__Input for this task__.
(* ===== verification/HqlLower.v ===== *)
(** * Lowering HQL2 expressions

    [src/src/query/hql2/lower.rs]: the pass that measures an expression before it is
    lowered, the lowering of expressions and of constant JSON literals. Each walks the
    syntax with a stack of tasks and a stack of results. *)
From S2P Require Export WireDecode HqlSyntax StackWalk.
Local Open Scope Z_scope.

Definition lower_unsupported (reason : string) : QueryErrorV2 :=
  query_error "CAPABILITY_UNSUPPORTED" "bind" reason.

Definition lower_name (value : Name) : query string :=
  if is_symbol (sp_value value) then Ok (sp_value value)
  else Err (lower_unsupported "quoted_symbol_execution").

Definition expression_stack : QueryErrorV2 := bind_invalid "expression_stack".
(** What a walk answers when its fuel is enough. *)
Definition from_walk {A} (o : option (query A)) : query A :=
  match o with Some r => r | None => Err expression_stack end.

(** The number of visits a walk may need: the operand of a [BETWEEN] is lowered twice. *)
Fixpoint walk_size (k : ExprKind) : nat :=
  S match k with
    | HList l => list_sum (map (fun e => walk_size (sp_value e)) l)
    | HObject fields => list_sum (map (fun f => walk_size (sp_value (of_expression f))) fields)
    | HCall _ arguments _ => list_sum (map (fun e => walk_size (sp_value e)) arguments)
    | HGroup e | HNot e | HIsNull e _ => walk_size (sp_value e)
    | HBinary _ lhs rhs => walk_size (sp_value lhs) + walk_size (sp_value rhs)
    | HIn e values _ => walk_size (sp_value e) + walk_size (sp_value values)
    | HBetween e low high =>
        2 * walk_size (sp_value e) + walk_size (sp_value low) + walk_size (sp_value high)
    | _ => 0
    end.
Definition walk_fuel (k : ExprKind) : nat := S (2 * walk_size k).

(** ** Measuring *)

Notation shape := (Z * Z)%type.

Definition shape_add (a b : Z) : query Z :=
  match u64_checked_add a b with
  | Some v => if v <=? 10000 then Ok v else Err (bind_invalid "expanded_expression_nodes")
  | None => Err (bind_invalid "expanded_expression_nodes")
  end.
Definition shape_twice (a : Z) : query Z :=
  if a * 2 <=? u64_max then Ok (a * 2) else Err (bind_invalid "expanded_expression_nodes").

Definition too_deep (depth : nat) : bool := 128 <? Z.of_nat depth.

Definition measure_visit (k : ExprKind) (depth : nat)
  : query (shape + list ExprKind * (ExprKind * nat)) :=
  if too_deep depth then Err (bind_invalid "expression_depth")
  else
    match k with
    | HGroup e | HNot e | HIsNull e _ => Ok (inr ([sp_value e], (k, depth)))
    | HBinary _ lhs rhs => Ok (inr ([sp_value lhs; sp_value rhs], (k, depth)))
    | HCall _ arguments _ => Ok (inr (sp_value <$> arguments, (k, depth)))
    | HIn e values _ =>
        match sp_value values with
        | HList l => Ok (inr (sp_value e :: (sp_value <$> l), (k, depth)))
        | _ => Err (bind_invalid "in_values")
        end
    | HBetween e low high => Ok (inr ([sp_value e; sp_value low; sp_value high], (k, depth)))
    | _ => Ok (inr ([], (k, depth)))
    end.

Notation pop_shape := (pop_result expression_stack).
(** [for _ in arguments { .. }] over the shapes on the stack *)
Fixpoint measure_operands (count : nat) (n d : Z) (st : list shape) : query (shape * list shape) :=
  match count with
  | O => Ok ((n, d), st)
  | S count =>
      '((c, cd), st) ← pop_shape st;
      n ← shape_add n c;
      measure_operands count n (Z.max d (cd + 1)) st
  end.

Definition measure_node (k : ExprKind) (st : list shape) : query (shape * list shape) :=
  match k with
  | HGroup _ => pop_shape st
  | HNot _ | HIsNull _ _ =>
      '((n, d), st) ← pop_shape st;
      n ← shape_add n 1;
      Ok ((n, d + 1), st)
  | HBinary _ _ _ =>
      '((r, rd), st) ← pop_shape st;
      '((l, ld), st) ← pop_shape st;
      n ← shape_add l r;
      n ← shape_add n 1;
      Ok ((n, Z.max ld rd + 1), st)
  | HBetween _ _ _ =>
      '((h, hd), st) ← pop_shape st;
      '((l, ld), st) ← pop_shape st;
      '((e, ed), st) ← pop_shape st;
      twice ← shape_twice e;
      n ← shape_add twice l;
      n ← shape_add n h;
      n ← shape_add n 3;
      Ok ((n, Z.max (Z.max ed ld) hd + 2), st)
  | HCall _ arguments _ => measure_operands (length arguments) 1 1 st
  | HIn _ values _ =>
      match sp_value values with
      | HList l => measure_operands (S (length l)) 1 1 st
      | _ => Err (bind_invalid "in_values")
      end
  | _ => Ok ((1, 1), st)
  end.
Definition measure_build (b : ExprKind * nat) (st : list shape) : query (list shape) :=
  if too_deep b.2 then Err (bind_invalid "expression_depth")
  else
    '(s, st) ← measure_node b.1 st;
    if 128 <? s.2 then Err (bind_invalid "expanded_expression_depth") else Ok (s :: st).

(** The shape of the expression: how many nodes it lowers to, and how deep they nest. *)
Definition measure_expr (k : ExprKind) : query shape :=
  from_walk (stack_walk measure_visit measure_build (walk_fuel k) expression_stack k 1).
Definition preflight_expr (k : ExprKind) : query unit := _ ← measure_expr k; Ok tt.

(** ** Constant JSON *)

Definition JSON_LITERAL_LIMIT_BYTES : Z := 1024 * 1024.
Definition json_literal_too_large : QueryErrorV2 := bind_invalid "json_literal_size".
Definition json_literal_shape : QueryErrorV2 := bind_invalid "json_literal_shape".

(** [Number::to_string]: the decimal text of an integer, the shortest text of a float. *)
Class NumberText := { float_text : f64 -> string }.
Definition number_text `{NumberText} (n : json_number) : string :=
  match n with PosInt n | NegInt n => to_string n | NumFloat x => float_text x end.

Definition charge_json_literal_size (total bytes : Z) : query Z :=
  match u64_checked_add total bytes with
  | Some total => if JSON_LITERAL_LIMIT_BYTES <? total then Err json_literal_too_large else Ok total
  | None => Err json_literal_too_large
  end.
Definition ensure_json_literal_minimum (total minimum : Z) : query unit :=
  match u64_checked_add total minimum with
  | Some size => if JSON_LITERAL_LIMIT_BYTES <? size then Err json_literal_too_large else Ok tt
  | None => Err json_literal_too_large
  end.

(** The bytes of a character in a JSON string *)
Definition json_char_size (c : list byte) : Z :=
  let p := scalar_code c in
  if existsb (fun q => p =? q) [34; 92; 8; 9; 10; 12; 13] then 2
  else if p <=? 31 then 6 else zlen c.
Definition charge_json_string_size (total : Z) (value : string) : query Z :=
  total ← charge_json_literal_size total 2;
  try_for (fun total c => charge_json_literal_size total (json_char_size c)) total (chars value).

(** Brackets and commas of [n] items *)
Definition json_frame_size (n : nat) : query Z :=
  ok_or (u64_checked_add 2 (u64_saturating_sub (Z.of_nat n) 1)) json_literal_too_large.

Section Literals.
Context `{NumberText}.

Definition json_field_size (s : list string * Z) (field : ObjectField) : query (list string * Z) :=
  let key := sp_value (of_key field) in
  if bool_decide (key ∈ s.1) then Err (bind_invalid "duplicate_json_key")
  else
    total ← charge_json_string_size s.2 key;
    total ← charge_json_literal_size total 1;
    Ok (key :: s.1, total).

(** One constant: what it adds to the size, and the parts still to visit. *)
Definition json_size_step (k : ExprKind) (total : Z) : query (Z * list ExprKind) :=
  match k with
  | HNull => t ← charge_json_literal_size total 4; Ok (t, [])
  | HBool true => t ← charge_json_literal_size total 4; Ok (t, [])
  | HBool false => t ← charge_json_literal_size total 5; Ok (t, [])
  | HI64 z => t ← charge_json_literal_size total (Z.of_nat (str_len (to_string z))); Ok (t, [])
  | HF64 x =>
      number ← ok_or (number_of_f64 x) (bind_invalid "json_literal_number");
      t ← charge_json_literal_size total (Z.of_nat (str_len (number_text number)));
      Ok (t, [])
  | HUtf8 s => t ← charge_json_string_size total s; Ok (t, [])
  | HList items =>
      frame ← json_frame_size (length items);
      t ← charge_json_literal_size total frame;
      _ ← ensure_json_literal_minimum t (zlen items);
      Ok (t, sp_value <$> items)
  | HObject fields =>
      frame ← json_frame_size (length fields);
      t ← charge_json_literal_size total frame;
      '(_, t) ← try_for json_field_size ([], t) fields;
      _ ← ensure_json_literal_minimum t (zlen fields);
      Ok (t, (fun f => sp_value (of_expression f)) <$> fields)
  | _ => Err (lower_unsupported "json_literal_constant")
  end.
Fixpoint json_size_loop (fuel : nat) (tasks : list (ExprKind * nat)) (total : Z) : option (query Z) :=
  match fuel with
  | O => None
  | S fuel =>
      match tasks with
      | [] => Some (Ok total)
      | (k, depth) :: tasks =>
          if too_deep depth then Some (Err (bind_invalid "json_literal_depth"))
          else
            match json_size_step k total with
            | Ok (total, parts) =>
                json_size_loop fuel (((fun p => (p, S depth)) <$> parts) ++ tasks) total
            | Err e => Some (Err e)
            end
      end
  end.
Definition json_literal_size (k : ExprKind) : query Z :=
  from_walk (json_size_loop (walk_fuel k) [(k, 1%nat)] 0).

Inductive JsonTask := JtArray (count : nat) | JtObject (keys : list string).

Definition json_visit (k : ExprKind) (depth : nat) : query (json + list ExprKind * JsonTask) :=
  if too_deep depth then Err (bind_invalid "json_literal_depth")
  else
    match k with
    | HNull => Ok (inl JNull)
    | HBool b => Ok (inl (JBool b))
    | HI64 z => Ok (inl (JNumber (number_of_i64 z)))
    | HF64 x => n ← ok_or (number_of_f64 x) (bind_invalid "json_literal_number"); Ok (inl (JNumber n))
    | HUtf8 s => Ok (inl (JString s))
    | HList items => Ok (inr (sp_value <$> items, JtArray (length items)))
    | HObject fields =>
        let keys := (fun f => sp_value (of_key f)) <$> fields in
        if has_dup keys then Err (bind_invalid "duplicate_json_key")
        else Ok (inr ((fun f => sp_value (of_expression f)) <$> fields, JtObject keys))
    | _ => Err (lower_unsupported "json_literal_constant")
    end.
(** [object.insert(key, value)] for every key with its value *)
Definition json_object (keys : list string) (values : list json) : btree json :=
  foldl (fun m kv => bt_insert cmp_str kv.1 kv.2 m) [] (zip keys values).
Definition json_build (b : JsonTask) (st : list json) : query (list json) :=
  match b with
  | JtArray count =>
      '(items, st) ← take_results json_literal_shape count st;
      Ok (JArray items :: st)
  | JtObject keys =>
      '(items, st) ← take_results json_literal_shape (length keys) st;
      Ok (JObject (json_object keys items) :: st)
  end.
Definition json_literal (k : ExprKind) : query json :=
  _ ← json_literal_size k;
  from_walk (stack_walk json_visit json_build (walk_fuel k) json_literal_shape k 1).

(** ** Lowering *)

Definition lower_call (call : Name) (star : option Span) : query string :=
  call ← lower_name call;
  let call := to_ascii_lowercase call in
  if is_Some_b star && negb (bool_decide (call = "count"%string))
  then Err (bind_invalid "function_star") else Ok call.

Definition lower_visit (k : ExprKind) (depth : nat)
  : query (Expr + list ExprKind * (ExprKind * nat)) :=
  if too_deep depth then Err (bind_invalid "expression_depth")
  else
    match k with
    | HGroup e | HNot e | HIsNull e _ => Ok (inr ([sp_value e], (k, depth)))
    | HBinary _ lhs rhs => Ok (inr ([sp_value lhs; sp_value rhs], (k, depth)))
    | HCall call arguments star =>
        _ ← lower_call call star; Ok (inr (sp_value <$> arguments, (k, depth)))
    | HIn e values _ =>
        match sp_value values with
        | HList l => Ok (inr (sp_value e :: (sp_value <$> l), (k, depth)))
        | _ => Err (bind_invalid "in_values")
        end
    | HBetween e low high =>
        Ok (inr ([sp_value e; sp_value low; sp_value e; sp_value high], (k, depth)))
    | _ => Ok (inr ([], (k, depth)))
    end.

Definition lower_op (op : HqlBinaryOp) : BinaryOp :=
  match op with
  | HOr => OOr | HAnd => OAnd | HEqual => OEq | HNotEqual => ONe | HLess => OLt | HLessEqual => OLe
  | HGreater => OGt | HGreaterEqual => OGe | HContains => OContains | HStartsWith => OStartswith
  | HAdd => OAdd | HSubtract => OSub | HMultiply => OMul | HDivide => ODiv | HRemainder => ORem
  end.
Definition json_of_f64 (x : f64) : json :=
  match number_of_f64 x with Some n => JNumber n | None => JNull end.

(** The forms without operands *)
Definition lower_leaf (k : ExprKind) : query Expr :=
  match k with
  | HBool b => Ok (ELiteral (JBool b) "Bool")
  | HI64 z => Ok (ELiteral (JString (to_string z)) "I64")
  | HF64 x => Ok (ELiteral (json_of_f64 x) "F64Finite")
  | HUtf8 s => Ok (ELiteral (JString s) "Utf8")
  | HNull => Ok (ELiteral JNull "Null")
  | HParameter param => Ok (EParam param)
  | HField parts =>
      match parts with
      | [] => Err (bind_invalid "empty_field")
      | first :: rest =>
          alias ← lower_name first;
          path ← traverse lower_name rest;
          Ok (EField {| fr_alias := alias; fr_path := path |})
      end
  | HObject _ => literal ← json_literal k; Ok (ELiteral literal "Json")
  | _ => Err (lower_unsupported "list_literal_context")
  end.

Notation pop_expr := (pop_result expression_stack).
Definition lower_node (k : ExprKind) (st : list Expr) : query (Expr * list Expr) :=
  match k with
  | HGroup _ => pop_expr st
  | HNot _ => '(arg, st) ← pop_expr st; Ok (EUnary ONot arg, st)
  | HIsNull _ negated =>
      '(arg, st) ← pop_expr st; Ok (EUnary (if negated : bool then OIsNotNull else OIsNull) arg, st)
  | HBinary op _ _ =>
      '(rhs, st) ← pop_expr st;
      '(lhs, st) ← pop_expr st;
      Ok (EBinary (lower_op op) lhs rhs, st)
  | HCall call arguments star =>
      call ← lower_call call star;
      '(args, st) ← take_results expression_stack (length arguments) st;
      Ok (ECall (if is_Some_b star then "count_all" else call) args, st)
  | HIn _ values negated =>
      match sp_value values with
      | HList l =>
          '(vs, st) ← take_results expression_stack (length l) st;
          '(e, st) ← pop_expr st;
          Ok (EIn e vs negated, st)
      | _ => Err (bind_invalid "in_values")
      end
  | HBetween _ _ _ =>
      '(high, st) ← pop_expr st;
      '(rhs, st) ← pop_expr st;
      '(low, st) ← pop_expr st;
      '(lhs, st) ← pop_expr st;
      Ok (EBinary OAnd (EBinary OGe lhs low) (EBinary OLe rhs high), st)
  | _ => e ← lower_leaf k; Ok (e, st)
  end.
Definition lower_build (b : ExprKind * nat) (st : list Expr) : query (list Expr) :=
  if too_deep b.2 then Err (bind_invalid "expression_depth")
  else '(e, st) ← lower_node b.1 st; Ok (e :: st).

Definition lower_expr (e : HqlExpr) : query Expr :=
  let k := sp_value e in
  _ ← preflight_expr k;
  from_walk (stack_walk lower_visit lower_build (walk_fuel k) expression_stack k 1).
Definition json_expr (e : HqlExpr) : query Expr :=
  literal ← json_literal (sp_value e); Ok (ELiteral literal "Json").
End Literals.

__Activity__. Once the line with "(o : option" is found in the records above, print exactly that line and every line after it through the line with "(sp_value e)) arguments)".

__Response for this exercise__.
Definition from_walk {A} (o : option (query A)) : query A :=
  match o with Some r => r | None => Err expression_stack end.

(** The number of visits a walk may need: the operand of a [BETWEEN] is lowered twice. *)
Fixpoint walk_size (k : ExprKind) : nat :=
  S match k with
    | HList l => list_sum (map (fun e => walk_size (sp_value e)) l)
    | HObject fields => list_sum (map (fun f => walk_size (sp_value (of_expression f))) fields)
    | HCall _ arguments _ => list_sum (map (fun e => walk_size (sp_value e)) arguments)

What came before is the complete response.